É de Paris que se ouve os sons da famosa estação de comboios da chegada dos portugueses no Sud-Express, a Gare D' Austerlitz, na faixa de abertura do álbum de estreia "Mudam-se Os Tempos, Mudam-se as Vontades", de 1971.
O disco, gravado em França, contava não só com poemas de Camões, Alexandre O’ Neill e Natália Correia, bem como de letras de outro exilado em Paris, Sérgio Godinho. Neste primeiro álbum, José Mário Branco assumia já uma posição que já lhe era querida: a de director musical, o homem que coordenava tudo
1971 não é só o ano do álbum de estreia de José Mário Branco, "Mudam-se os Tempos, Mudam-se as Vontades". É também em 1971 que José Mário Branco produz e dirige os arranjos do álbum de José Afonso, "Cantigas do Maio". 
 
Nesse disco histórico de Zeca, José Mário Branco teve a ideia luminosa de gravar a marcha de 'Grândola Vila Morena', num chão de gravilha à saída do estúdio francês.  
Quando em 1972, José Mário Branco grava o segundo álbum, "Margem de Certa Maneira", o músico já tem muito mais experiência de estúdio que no disco de estreia, "Mudam-se os Tempos, Mudam-se as Vontades".
 
Mas há vários pontos de contacto entre os dois discos. "Margem de Certa Maneira" é também gravado no período de exílio em Paris, com músicos franceses, alguns coros da sua mulher Isabel e letras do companheiro de luta Sérgio Godinho.
 
Há também um olhar para o emigrante português em terras gaulesas, na canção 'Por Terras de França'. 
Vem depois o 25 de Abril de 1974 que significa para José Mário Branco o fim do exílio em Paris e o regresso a Portugal 11 anos depois.

Mal aterra em Lisboa, junta-se a outros cantores de intervenção e cria com Fausto, entre outros, o Grupo de Acção Cultural, na própria noite. 
Nestes primeiros tempos da democracia, as suas canções tornam-se mais políticas e directas, inspiradas em algumas greves, sem metáforas envolvidas.


Mas com o golpe de 25 de Novembro de 1975 comandado por Ramalho Eanes, terminou o período revolucionário.
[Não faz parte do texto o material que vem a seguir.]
Lemma flush_consistent o w o' w' added flushed readers :
  consistent (Beside o w added flushed readers) → sparkey_logwriter_flush (o, w) = (Ok tt, (o', w')) →
  consistent (Beside o' w' added added readers).
Proof.
  intros (ino & S & rest & Hwf & Hs & Hn & Hi & Hfits & Hpre & Hc & HS & Hr) Hflush. cbn [b_os b_writer b_added b_flushed b_readers fst snd] in *.
  pose proof (session_flush added ino (o, w) Hi Hfits) as (Hfr & Hfd & Hres). destruct (session_data _ _ _ Hi) as [data Hd].
  rewrite Hflush in *. cbn [fst snd] in *.
  destruct Hres as [([] & _ & Hi' & S' & HS' & Hc' & Hb)|(x & ? & _)]; [|done]. destruct (session_data _ _ _ Hi') as [data' Hd'].
  exists ino, S', []. cbn [b_os b_writer b_added b_flushed b_readers]. rewrite app_nil_r. split_and!; try done.
  - by eapply wf_kept.
  - by eapply frame_cooperative.
  - destruct Hfr as (Hnames & _). by rewrite Hnames.
  - eapply readers_grow; [exact Hr|done|done|]. rewrite <- (app_nil_r (st_file S')), (body_of_file S'), app_nil_r. by apply Hb.
Qed.

Lemma open_consistent o w o' log added flushed readers :
  consistent (Beside o w added flushed readers) → sparkey_logreader_open filename o = (Ok log, o') →
  consistent (Beside o' w added flushed ((log, flushed) :: readers)).
Proof.
  intros (ino & S & rest & Hwf & Hs & Hn & Hi & Hfits & Hpre & Hc & HS & Hr) Hopen. cbn [b_os b_writer b_added b_flushed b_readers fst snd] in *.
  assert (Hf : has_file o filename (st_file S ++ rest)).
  { exists ino. split_and!; try done. by apply wf_fresh_fd. }
  destruct (open_stored S o filename rest Hf Hwf)
    as (log' & o1 & _ & Hopen' & Hlog & Hfd & Hn1 & Hi1 & Hs1 & _ & Hwf1 & _ & Hdel).
  rewrite Hopen in Hopen'. injection Hopen' as <- <-.
  destruct (session_data _ _ _ Hi) as [data [_ (c & (Hwfd & _) & _)]]. cbn [fst snd] in Hwfd.
  assert (Hne : r_fd log ≠ w_fd w).
  { destruct Hwf as (_ & _ & Hlt & _). specialize (Hlt (w_fd w) ltac:(by eexists)). lia. }
  exists ino, S, rest. cbn [b_os b_writer b_added b_flushed b_readers]. rewrite Hn1, Hi1. split_and!; try done.
  - eapply session_elsewhere; [exact Hi| |by rewrite Hi1]. by rewrite <- Hdel, lookup_delete_ne.
  - constructor; [|done]. exists S. split_and!; try done. rewrite body_of_file. by eexists.
Qed.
José Mário Branco é mais tarde expulso do Partido Comunista Português e decide dedicar-se ao teatro no grupo da Comuna, onde fazia parte a atriz e sua futura mulher Manuela de Freitas.  
A primeira peça que José Mário Branco dirigiu musicalmente para a Comuna foi "A Mãe" de Bertolt Brecht, que mereceria um álbum, gravado com a vozes de todo o elenco do grupo de teatro do tal Casarão Rosa da Praça de Espanha, em Lisboa.
Numa noite de Fevereiro de 1979, José Mário Branco, 37 anos, tem o rasgo de inspiração para o tema 'FMI', uma canção que se torna um desabafo enlouquecido, um grito de basta contra o estado do país, num diálogo catártico com ele próprio e com a sua geração.
FMI foi publicado em maxi-single em 1982. 
O seu desencanto com o país também encontra outra canção, 'Eu Vim de Longe, Eu Vou p'ra Longe'. Essa música de José Mário Branco é bem autobiográfica e lamenta o "sonho lindo que acabou", enquanto bate num bombo ao estilo do folclore nortenho. 
'Eu Vim de Longe, Eu Vou p'ra Longe' faz parte do álbum de 1982, "Ser Solidário", que provém de um espectáculo ao vivo de 1980 e 81 com o mesmo nome. 'Eu Vim de Longe, Eu Vou p'ra Longe' é a alma inquieta de José Mário Branco nos seus pesadelos e sonhos.
Foi nesse espectáculo que José Mário Branco obteve o financiamento para a gravação do álbum, pré-vendido meses antes aos espectadores da peça de teatro, no que chamaríamos hoje de crowdfunding, mas sem internet, só com cupões.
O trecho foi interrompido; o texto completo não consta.